(Input Opens)
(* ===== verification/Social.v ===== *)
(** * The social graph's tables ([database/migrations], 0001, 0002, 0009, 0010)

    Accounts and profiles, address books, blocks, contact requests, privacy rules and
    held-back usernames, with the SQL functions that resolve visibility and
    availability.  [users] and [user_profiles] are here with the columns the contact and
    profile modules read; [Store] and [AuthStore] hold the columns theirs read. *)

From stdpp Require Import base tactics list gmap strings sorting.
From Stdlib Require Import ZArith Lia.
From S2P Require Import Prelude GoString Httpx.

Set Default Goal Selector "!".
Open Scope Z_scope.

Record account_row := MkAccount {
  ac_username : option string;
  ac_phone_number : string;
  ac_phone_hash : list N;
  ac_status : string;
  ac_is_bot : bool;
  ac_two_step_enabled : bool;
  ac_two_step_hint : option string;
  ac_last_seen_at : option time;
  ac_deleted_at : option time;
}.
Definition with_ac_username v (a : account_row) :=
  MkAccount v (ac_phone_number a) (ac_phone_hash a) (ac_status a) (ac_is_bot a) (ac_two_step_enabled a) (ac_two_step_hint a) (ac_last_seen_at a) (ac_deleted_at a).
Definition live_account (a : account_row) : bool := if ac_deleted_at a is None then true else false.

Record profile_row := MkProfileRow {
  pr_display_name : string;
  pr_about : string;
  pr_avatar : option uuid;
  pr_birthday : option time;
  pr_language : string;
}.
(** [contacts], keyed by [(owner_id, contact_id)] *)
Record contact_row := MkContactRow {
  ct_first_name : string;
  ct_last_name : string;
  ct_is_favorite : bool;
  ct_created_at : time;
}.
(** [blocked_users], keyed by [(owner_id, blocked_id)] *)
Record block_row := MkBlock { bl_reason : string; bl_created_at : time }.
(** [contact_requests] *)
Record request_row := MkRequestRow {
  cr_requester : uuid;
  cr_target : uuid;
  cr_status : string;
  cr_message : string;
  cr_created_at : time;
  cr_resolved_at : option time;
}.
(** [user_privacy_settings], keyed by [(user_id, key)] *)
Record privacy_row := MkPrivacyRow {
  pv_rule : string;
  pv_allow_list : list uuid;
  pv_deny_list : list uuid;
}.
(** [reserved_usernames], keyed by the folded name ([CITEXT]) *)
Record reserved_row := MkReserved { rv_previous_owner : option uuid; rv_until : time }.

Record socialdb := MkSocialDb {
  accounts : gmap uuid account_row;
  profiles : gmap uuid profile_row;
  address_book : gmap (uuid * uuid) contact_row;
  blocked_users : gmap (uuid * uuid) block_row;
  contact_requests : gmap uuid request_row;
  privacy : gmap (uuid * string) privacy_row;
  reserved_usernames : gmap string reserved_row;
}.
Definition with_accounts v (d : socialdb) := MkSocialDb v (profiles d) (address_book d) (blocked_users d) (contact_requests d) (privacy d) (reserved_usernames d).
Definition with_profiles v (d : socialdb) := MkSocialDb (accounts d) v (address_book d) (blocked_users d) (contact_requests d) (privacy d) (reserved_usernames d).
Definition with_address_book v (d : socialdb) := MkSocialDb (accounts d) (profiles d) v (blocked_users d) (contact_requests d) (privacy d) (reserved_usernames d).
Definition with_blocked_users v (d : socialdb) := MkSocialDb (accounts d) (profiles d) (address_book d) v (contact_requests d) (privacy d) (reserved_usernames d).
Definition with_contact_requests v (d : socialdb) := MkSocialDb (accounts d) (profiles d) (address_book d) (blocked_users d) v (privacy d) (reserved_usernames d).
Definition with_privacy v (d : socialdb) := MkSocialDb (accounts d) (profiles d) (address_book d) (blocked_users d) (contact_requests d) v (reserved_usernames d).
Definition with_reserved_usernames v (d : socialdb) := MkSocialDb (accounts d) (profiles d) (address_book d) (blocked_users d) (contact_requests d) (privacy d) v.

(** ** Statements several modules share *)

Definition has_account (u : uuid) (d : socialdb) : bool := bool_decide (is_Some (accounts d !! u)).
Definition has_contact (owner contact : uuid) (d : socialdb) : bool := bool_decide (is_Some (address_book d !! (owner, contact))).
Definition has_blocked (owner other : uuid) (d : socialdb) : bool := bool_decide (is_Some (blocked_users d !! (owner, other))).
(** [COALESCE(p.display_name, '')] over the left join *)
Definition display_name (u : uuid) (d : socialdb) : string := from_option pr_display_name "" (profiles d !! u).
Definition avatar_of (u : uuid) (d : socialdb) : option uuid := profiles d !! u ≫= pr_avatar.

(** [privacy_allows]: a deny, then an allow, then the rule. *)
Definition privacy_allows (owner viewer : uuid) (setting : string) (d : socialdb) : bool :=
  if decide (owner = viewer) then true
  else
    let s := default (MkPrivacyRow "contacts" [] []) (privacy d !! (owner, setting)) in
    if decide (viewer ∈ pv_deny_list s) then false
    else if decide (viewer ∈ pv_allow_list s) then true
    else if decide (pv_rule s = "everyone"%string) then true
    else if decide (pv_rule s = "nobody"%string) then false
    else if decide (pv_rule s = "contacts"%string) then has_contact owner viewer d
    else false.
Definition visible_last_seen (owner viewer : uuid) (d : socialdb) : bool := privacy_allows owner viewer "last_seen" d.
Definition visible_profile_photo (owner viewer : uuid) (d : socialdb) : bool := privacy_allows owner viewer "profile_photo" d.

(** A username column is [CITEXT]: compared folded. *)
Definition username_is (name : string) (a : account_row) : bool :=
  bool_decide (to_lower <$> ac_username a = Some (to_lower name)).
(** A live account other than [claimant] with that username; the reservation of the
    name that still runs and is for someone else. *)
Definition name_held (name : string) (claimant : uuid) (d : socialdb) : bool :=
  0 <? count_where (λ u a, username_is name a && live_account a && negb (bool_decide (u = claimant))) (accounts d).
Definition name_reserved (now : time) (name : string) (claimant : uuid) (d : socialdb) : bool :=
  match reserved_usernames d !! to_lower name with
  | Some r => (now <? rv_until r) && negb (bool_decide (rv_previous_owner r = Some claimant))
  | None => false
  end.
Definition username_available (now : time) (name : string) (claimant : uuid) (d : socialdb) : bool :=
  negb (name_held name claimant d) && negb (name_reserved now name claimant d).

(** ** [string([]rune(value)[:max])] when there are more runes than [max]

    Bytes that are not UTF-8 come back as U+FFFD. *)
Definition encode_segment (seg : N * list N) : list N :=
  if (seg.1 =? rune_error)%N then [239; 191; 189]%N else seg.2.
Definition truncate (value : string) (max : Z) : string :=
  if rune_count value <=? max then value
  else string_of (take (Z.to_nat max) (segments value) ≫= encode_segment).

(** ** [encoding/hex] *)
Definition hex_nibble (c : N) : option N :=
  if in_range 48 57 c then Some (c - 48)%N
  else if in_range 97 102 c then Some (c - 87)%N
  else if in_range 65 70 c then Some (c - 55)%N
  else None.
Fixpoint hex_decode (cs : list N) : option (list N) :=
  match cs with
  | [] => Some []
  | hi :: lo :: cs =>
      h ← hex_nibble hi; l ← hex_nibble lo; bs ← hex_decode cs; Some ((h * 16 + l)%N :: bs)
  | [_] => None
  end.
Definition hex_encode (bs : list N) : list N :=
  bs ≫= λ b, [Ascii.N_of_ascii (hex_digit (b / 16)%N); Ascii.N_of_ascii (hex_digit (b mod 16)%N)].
(Input Closes)
▶ Exercise prompt: With "MkAccount" as the word to match, copy each line of the records that has it.

▶ Exercise solution:
Record account_row := MkAccount {
  MkAccount v (ac_phone_number a) (ac_phone_hash a) (ac_status a) (ac_is_bot a) (ac_two_step_enabled a) (ac_two_step_hint a) (ac_last_seen_at a) (ac_deleted_at a).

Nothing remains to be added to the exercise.